Tuesday, January 29, 2013
Acclaimed British writer Ali Smith’s new novel Artful is out and its cover would catch the eye of anyone familiar with Greek cinema oldies: it features Aliki Vougiouklaki, one of Greece’s greatest movie stars of the 50s and 60s.
The book is a cross between ghost story and essay: the narrator is haunted by her dead lover’s ghost, while writing lectures about art and literature. Vougiouklaki features in a gamin-type picture at the cover of the book, but also plays a miniature but crucial role in the narrative: in one of the book's most affecting moments, the narrator discovers an essay by her lover, which is, together a love letter, a request for forgiveness and a brief treatise on the late Greek film star.
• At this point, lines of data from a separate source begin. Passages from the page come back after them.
(** A best-effort loop of Docker calls. *)
Lemma wp_docker_loop {X} (l : list X) (f : X -> DockerCall) w :
  wp env (for_each l (fun x => bind (perform (EDocker (f x))) (fun _ => Ret tt)))
    (fun _ w' => outside w w' /\ calls w (map f l) w') w.
Proof.
  revert w. induction l as [|x l IH]; intros w; cbn [for_each map].
  { apply wp_ret. split; [done|by apply calls_same]. }
  eapply (wp_seq _ _ _ (fun _ w1 => outside w w1 /\ calls w [f x] w1)).
  { eapply wp_seq; [apply wp_docker|]. intros r w1 [O T]. apply wp_ret.
    split; [done|by eapply calls_one]. }
  intros [] w1 [O1 C1]. eapply wp_mono; [apply IH|]. intros [] w2 [O2 C2].
  split; [by rewrite O1|]. by apply (calls_trans _ [f x] w1).
Qed.
End Rules.

#[export] Hint Resolve in_tx_pending in_tx_outside after_tx_outside pending_outside quiet_outside
  res_same res_quiet : host.

(** The statement rules at the statement in the goal (whose answer type may be
    displayed unfolded). *)
Ltac expose_sql :=
  match goal with
  | |- wp _ ?p _ _ =>
      let p' := eval hnf in p in
      match p' with Do (ESql ?c ?s) _ => change p with (perform (ESql c s)) end
  end.
Ltac wp_tx_call :=
  expose_sql; match goal with |- wp _ (perform (ESql _ ?s')) _ _ => eapply wp_tx_sql with (s := s') end.
Ltac wp_pool_call :=
  expose_sql; match goal with |- wp _ (perform (ESql _ ?s')) _ _ => eapply wp_pool_sql with (s := s') end.
(* ===== verification/Repository.v ===== *)
(** Repository: service/repository.go, service/planService.go and
    repository/templateRepo.go, auditRepository.go: the functions that turn
    rows into Go structs, over the statements of [Sql]. *)

From S2P Require Export World GoTime GoPath.

Open Scope prog_scope.

(** service/hostContainerService.go *)
Record ContainerInfo := {
  ContainerID : string;
  ProjectID : string;
  ProjectName : string;
  ImageName : string;
  FolderPath : string;
  Port : string;
  Status : string;
  UserId : string;
  StartedAt : option Z;
  AutoStopAt : option Z;
  CreatedAt : option Z;
}.

(** service/UserService.go *)
Record User := {
  us_Id : string;
  us_Name : string;
  us_Email : string;
  us_Password : string;
  us_EmailVerified : bool;
  us_Role : string;
  us_PlanID : string;
  us_Containers : option (list ContainerInfo);
}.

(** service/planService.go *)
Record Plan := {
  pn_ID : string;
  pn_Name : string;
  pn_MaxContainers : Z;
  pn_MaxMemoryMB : Z;
  pn_MaxCPUNanoCores : Z;
  pn_AutoStopMinutes : Z;
  pn_PriceUSDCents : Z;
}.

(** [.Scan(&s)] into a plain string: NULL is an error. *)
Definition scan_string (o : option string) : result string := of_option ErrScan o.

(** [errors.Is(err, pgx.ErrNoRows)] mapped to the repository's sentinel. *)
Definition map_no_rows {A} (sentinel : GoError) (r : result A) : result A :=
  match r with
  | Ok a => Ok a
  | Err e => if errors_Is e ErrNoRows then Err sentinel else Err e
  end.

Section Repository.
Context {PG : Postgres}.

(** The columns [id::text, container_id, project_name, folder_path, port,
    status, started_at, image_name, created_at]; user_id is not selected. *)
Definition scan_container (kr : Z * container_row) : result ContainerInfo :=
  let r := kr.2 in
  result_bind (scan_string (c_port r)) (fun port =>
  result_bind (scan_string (c_image_name r)) (fun image =>
  Ok {| ContainerID := c_container_id r; ProjectID := bigint_text kr.1;
        ProjectName := c_project_name r; ImageName := image; FolderPath := c_folder_path r;
        Port := port; Status := c_status r; UserId := ""; StartedAt := c_started_at r;
        AutoStopAt := None; CreatedAt := c_created_at r |})).

Fixpoint scan_all {X A} (scan : X -> result A) (l : list X) : result (list A) :=
  match l with
  | [] => Ok []
  | x :: l' => result_bind (scan x) (fun a => result_bind (scan_all scan l') (fun l => Ok (a :: l)))
  end.

(** ** ContainerRepo *)

Definition repo_CreateContainer (db : Conn) (info : ContainerInfo) : Prog (result string) :=
  perform (ESql db (InsertContainer (ContainerID info) (ProjectName info) (FolderPath info)
    (Port info) (Status info) (UserId info) (StartedAt info) (ImageName info))).

Definition GetContainerByID (db : Conn) (id : string) : Prog (result ContainerInfo) :=
  r <- perform (ESql db (SelectContainer id)) ;;
  Ret (map_no_rows ErrNotFound (result_bind r scan_container)).

Definition UpdateContainer (db : Conn) (id : string) (info : ContainerInfo)
    : Prog (result ContainerInfo) :=
  r <- perform (ESql db (UpdateContainerRow id (ContainerID info) (ProjectName info)
         (FolderPath info) (Port info) (Status info) (StartedAt info) (ImageName info))) ;;
  Ret (map_no_rows ErrNotFound (result_bind r scan_container)).

Definition DeleteContainer (db : Conn) (id : string) : Prog (result unit) :=
  tag <-? perform (ESql db (DeleteContainerRow id)) ;;
  Ret (if Nat.eqb tag 0 then Err ErrNotFound else Ok tt).

Definition GetRunningContainersOlderThan (db : Conn) (maxAge : Z) : Prog (result (list ContainerInfo)) :=
  now <- perform ENow ;;
  rows <-? perform (ESql db (SelectRunningBefore (now - maxAge))) ;;
  Ret (scan_all scan_container rows).

(** ** UserRepo *)

Definition repo_CreateUser (db : Conn) (user : User) : Prog (result string) :=
  perform (ESql db (InsertUser (us_Name user) (us_Email user) (us_Password user))).

Definition scan_user (with_password : bool) (kr : Z * user_row) : result User :=
  let r := kr.2 in
  result_bind (scan_string (u_name r)) (fun name =>
  result_bind (scan_string (u_email r)) (fun email =>
  result_bind (if with_password then scan_string (u_password_hash r) else Ok "") (fun hash =>
  Ok {| us_Id := bigint_text kr.1; us_Name := name; us_Email := email; us_Password := hash;
        us_EmailVerified := bool_decide (is_Some (u_email_verified_at r)); us_Role := u_role r;
        us_PlanID := u_plan_id r; us_Containers := None |}))).

Definition GetUserByID (db : Conn) (id : string) : Prog (result User) :=
  r <- perform (ESql db (SelectUser id)) ;;
  Ret (map_no_rows UserNotFound (result_bind r (scan_user false))).

Definition GetUserByEmail (db : Conn) (email : string) : Prog (result User) :=
  r <- perform (ESql db (SelectUserByEmail email)) ;;
  Ret (map_no_rows UserNotFound (result_bind r (scan_user false))).

Definition GetUserByEmailWithPassword (db : Conn) (email : string) : Prog (result User) :=
  r <- perform (ESql db (SelectUserByEmail email)) ;;
  Ret (map_no_rows UserNotFound (result_bind r (scan_user true))).

(** One row of the LEFT JOIN: the user columns must scan, the container
    columns are pointers and a NULL one leaves the field empty. *)
Definition scan_joined (row : (Z * user_row) * option (Z * container_row))
    : result (User * option ContainerInfo) :=
  result_bind (scan_user false row.1) (fun u =>
    Ok (u, match row.2 with
           | None => None
           | Some (i, c) =>
               Some {| ContainerID := c_container_id c; ProjectID := bigint_text i;
                       ProjectName := c_project_name c; ImageName := default "" (c_image_name c);
                       FolderPath := c_folder_path c; Port := default "" (c_port c);
                       Status := c_status c; UserId := us_Id u; StartedAt := c_started_at c;
                       AutoStopAt := None; CreatedAt := c_created_at c |}
           end)).

Definition set_us_Containers (cs : list ContainerInfo) (u : User) : User :=
  {| us_Id := us_Id u; us_Name := us_Name u; us_Email := us_Email u; us_Password := us_Password u;
     us_EmailVerified := us_EmailVerified u; us_Role := us_Role u; us_PlanID := us_PlanID u;
     us_Containers := Some cs |}.

Definition GetContainersForUserByID (db : Conn) (userId : string)
    : Prog (result (User * list ContainerInfo)) :=
  rows <-? perform (ESql db (SelectUserContainers userId)) ;;
  Ret (result_bind (scan_all scan_joined rows) (fun l =>
    match l with
    | [] => Err UserNotFound
    | (u, _) :: _ =>
        let cs := omap snd l in
        Ok (set_us_Containers cs u, cs)
    end)).

Definition DeleteUserByID (db : Conn) (userId : string) : Prog (result unit) :=
  _ <-? perform (ESql db (DeleteContainersOfUser userId)) ;;
  tag <-? perform (ESql db (DeleteUserRow userId)) ;;
  Ret (if Nat.eqb tag 0 then Err UserNotFound else Ok tt).

(** ** planService.go *)

Definition plan_of_row (id : string) (p : plan_row) : Plan :=
  {| pn_ID := id; pn_Name := pl_name p; pn_MaxContainers := pl_max_containers p;
     pn_MaxMemoryMB := pl_max_memory_mb p; pn_MaxCPUNanoCores := pl_max_cpu_nanocores p;
     pn_AutoStopMinutes := pl_auto_stop_minutes p; pn_PriceUSDCents := pl_price_usd_cents p |}.

Definition GetPlanForUser (db : Conn) (userID : string) : Prog (result Plan) :=
  r <- perform (ESql db (SelectPlanOfUser userID)) ;;
  Ret match r with
      | Err e => Err (ErrWrap (cat ["failed to get plan for user "; userID; ": "]) e)
      | Ok (id, p) => Ok (plan_of_row id p)
      end.

(** ** repository/templateRepo.go *)

Definition GetAllowedImages : Prog (result (list string)) :=
  perform (ESql Pool SelectTemplateImages).

(** ** repository/auditRepository.go *)

Record AuditEntry := {
  ae_UserID : string;
  ae_Action : string;
  ae_Resource : string;
  ae_ResourceID : string;
  ae_IP : string;
  ae_UserAgent : string;
  ae_Metadata : option Json;
}.

Definition audit_Log (e : AuditEntry) : Prog (result unit) :=
  perform (ESql Pool (InsertAudit (ae_UserID e) (ae_Action e) (ae_Resource e) (ae_ResourceID e)
    (ae_IP e) (ae_UserAgent e) (ae_Metadata e))).
End Repository.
Vougiouklaki was one of the most popular actresses of Greek cinema, dubbed the "National star of Greece". She starred in 42 films, and her biggest success -Lieutenant Natassa- held the Greek box office record for 30 years. But how come a Greek actress of the 50s and 60s features in a British author’s book, one may ask. In an article in the British newspaper The Observer, in 2011, Ali Smith explains that she was idly watching Greek TV one evening on holiday, when she came upon a Vougiouklaki film and loved it. "Not that I'll know that 10 years on, in 2010, when I'm in, what I suppose, is a quite deep depression after my dad dies […] that one of the things that will get me through this dark time will be watching a lot of snippets, in the middle of the night, of bright benign Greek musicals starring the evanescent Vougiouklaki, on YouTube. Trava bros! she sings in 1961, when I'm an embryo," Smith writes.